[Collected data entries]

Example found_order_matches_witness :
  let cfg := plain_config in let portal := listing [listed "monthly" "ACTIVE"; listed "annually" "PENDING"] in
  exists o, (find_matching_order "vpn" "u1" "vpn" "a@b.in" "basic_plan" "annually" (example_session empty_tech)).1 = Ok (Some o) /\
    same_plan "basic_plan" "annually" o = true.
Proof.
  intros cfg portal. eexists. split; [vm_compute; reflexivity|].
  eassert (Hf : find_matching_order "vpn" "u1" "vpn" "a@b.in" "basic_plan" "annually" (example_session empty_tech) = (Ok (Some _), _))
    by (vm_compute; reflexivity).
  destruct (found_order_matches _ _ _ _ _ _ _ _ _ Hf) as (orders & Hl & _ & _ & Hp).
  vm_compute in Hl. injection Hl as <-. eapply (Hp _); [right; left|vm_compute; reflexivity..].
Defined.

(** The docstring matches on every identifier, the billing cycle among them; without
    an order of that cycle one of another cycle is found. *)
Lemma other_cycle_found :
  let cfg := plain_config in let portal := listing [listed "monthly" "CANCELLED"] in
  exists o, (find_matching_order "vpn" "u1" "vpn" "a@b.in" "basic_plan" "annually" (example_session empty_tech)).1 = Ok (Some o) /\
    same_plan "basic_plan" "annually" o = false.
Proof. eexists. split; [vm_compute; reflexivity|]. vm_compute. reflexivity. Qed.

(** A failed [GET /orders] reads as a customer without orders. *)
Lemma failure_reads_as_no_order :
  let cfg := plain_config in let portal : Portal := fun _ _ => Failure "ReadTimeout" in
  (find_matching_order "vpn" "u1" "vpn" "a@b.in" "basic_plan" "annually" (example_session empty_tech)).1 = Ok None.
Proof. vm_compute. reflexivity. Qed.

DIRECTIONS FOR THIS TASK: The lines of the records that contain the string "portal" should be located and copied.

TASK OUTPUT:
  let cfg := plain_config in let portal := listing [listed "monthly" "ACTIVE"; listed "annually" "PENDING"] in
  intros cfg portal. eexists. split; [vm_compute; reflexivity|].
  let cfg := plain_config in let portal := listing [listed "monthly" "CANCELLED"] in
  let cfg := plain_config in let portal : Portal := fun _ _ => Failure "ReadTimeout" in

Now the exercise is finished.